Hujan Deras Picu Longsor di Desa Suanae, 3 Rumah Warga Terancam

  • 23 Mei 2026 17:08 WIB
  •  Atambua

RRI.CO.ID, Kefamenanu - Hujan dengan intensitas tinggi yang mengguyur wilayah Kabupaten TTU sejak Selasa malam 19 Mei 2026 menyebabkan tanah longsor di Desa Suanae, Kecamatan Miomafo Barat. Longsor tersebut mengancam 3 unit rumah warga dan menghambat akses jalan menuju Kota Kefamenanu maupun ke Kecamatan Miomafo Barat. Hal ini disampaikan oleh Plt BPBD TTU Velismino Askeli saat dikonfirmasi RRI.CO.ID pada Sabtu 23 Mei 2026.

Menurut Velismino bahwa longsor terjadi di badan jalan provinsi jalur Eban maupun ke Kota Kefamenanu.
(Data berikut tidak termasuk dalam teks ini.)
(** X14: walking a path.  In a well-formed path store, for a step [a]
    of path [k] with the steps [l1] before it and [l2] behind it:
    [get_previous_occurrence] gives the last step of [l1] (null for the
    first step), [get_next_occurrence] the first step of [l2] (null for
    the last step), [has_next_occurrence] and [has_previous_occurrence]
    say whether those are there, [get_first_occurrence] and
    [get_last_occurrence] give the two ends of the walk, and the record
    names path [k]. *)
Theorem occurrence_navigation (g : HashGraph) (k : Z) (p : path_t.t)
    (l1 l2 : list addr) (a : addr) :
  paths_wf g → paths g !! k = Some p → path_steps k g = l1 ++ a :: l2 →
  get_previous_occurrence a g = Some (last l1) ∧
  get_next_occurrence a g = Some (head l2) ∧
  has_previous_occurrence a g = Some (bool_decide (l1 ≠ [])) ∧
  has_next_occurrence a g = Some (bool_decide (l2 ≠ [])) ∧
  get_first_occurrence k g = Some (head (l1 ++ a :: l2)) ∧
  get_last_occurrence k g = Some (last (l1 ++ a :: l2)) ∧
  (∃ record, store g !! a = Some record ∧
             path_mapping_t.path_id record = k).
Proof.
  intros Hwf Hp Hsteps.
  destruct (wf_paths _ _ Hwf k p Hp) as [cells Hcells].
  pose proof (path_cells_steps _ _ _ _ Hcells) as Hs.
  unfold path_steps, path_at in Hsteps. rewrite Hp in Hsteps. simpl in Hsteps.
  rewrite Hsteps in Hs. subst cells.
  destruct Hcells as (Hd & Hnd & _ & Hids & _).
  destruct (dseg_neighbours _ _ _ _ _ _ _ _ Hd) as (record & Hr & Hprev & Hnext).
  unfold get_previous_occurrence, get_next_occurrence,
    has_previous_occurrence, has_next_occurrence, get_first_occurrence,
    get_last_occurrence. rewrite Hr, Hp. simpl. rewrite Hprev, Hnext.
  split; [by destruct (last l1)|]. split; [by destruct (head l2)|].
  split.
  { f_equal. apply bool_decide_ext.
    destruct (list_nil_or_snoc l1) as [->|(l' & x & ->)]; [done|].
    rewrite last_snoc. simpl. split; [|done]. intros _. by destruct l'. }
  split. { f_equal. apply bool_decide_ext. by destruct l2. }
  split.
  { f_equal. apply dseg_first in Hd. rewrite Hd.
    by destruct (head (l1 ++ a :: l2)) eqn:E; [|destruct l1]. }
  split.
  { f_equal. apply dseg_final in Hd. rewrite Hd.
    destruct (last (l1 ++ a :: l2)) eqn:E; [done|].
    apply last_None in E. by destruct l1. }
  apply Forall_app in Hids as [_ Hids].
  apply Forall_cons in Hids as [(record' & Hr' & Hk) _].
  assert (record' = record) as -> by congruence. by exists record.
Qed.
Sehingga Material tanah dan batu menutup sebagian akses jalan dan mengancam 3 rumah milik warga yang berada tepat di bawah badan jalan.

"Tiga kepala keluarga yang rumah mereka terancam tertimbun longsor jalan provinsi itu adalah, rumah milik Yoseph Loin, Petronela Banu dan Aloysius Loin. Saat ini

tanahnya masih labil karena hujan belum berhenti. Kami sudah pasang garis bahaya dan minta warga tidak mendekat ke lokasi, bahkan para pelintas juga kami himbau supaya berhati-hati", kata Velismino.

Ia melanjutkan bahwa telah melaporkan bencana alam tersebut ke Bupati TTU dan Wakil Bupati. Karena longsor itu berada pada badan jln Desa Suanae, dan BPBD bersama PUPR telah melakukan asesmen terhadap kejadian ini.

"Berdasarkan asesmen itu, didapati panjang longsor mencapai 25 meter dan material tanah permukaan jln turun sedalam 80 cm. Karena kerusakan ini terjadi pada ruas jln yang menghubungkan Kota Kefamenu dan Kota Kecamatan. Miomafo Barat yang merupakan kewenangan provinsi. Sehingga BPBD TTU telah mengirim laporan ke BPBD Provinsi NTT untuk berkoordinasi dgn Dinas PUPR Provinsi NTT.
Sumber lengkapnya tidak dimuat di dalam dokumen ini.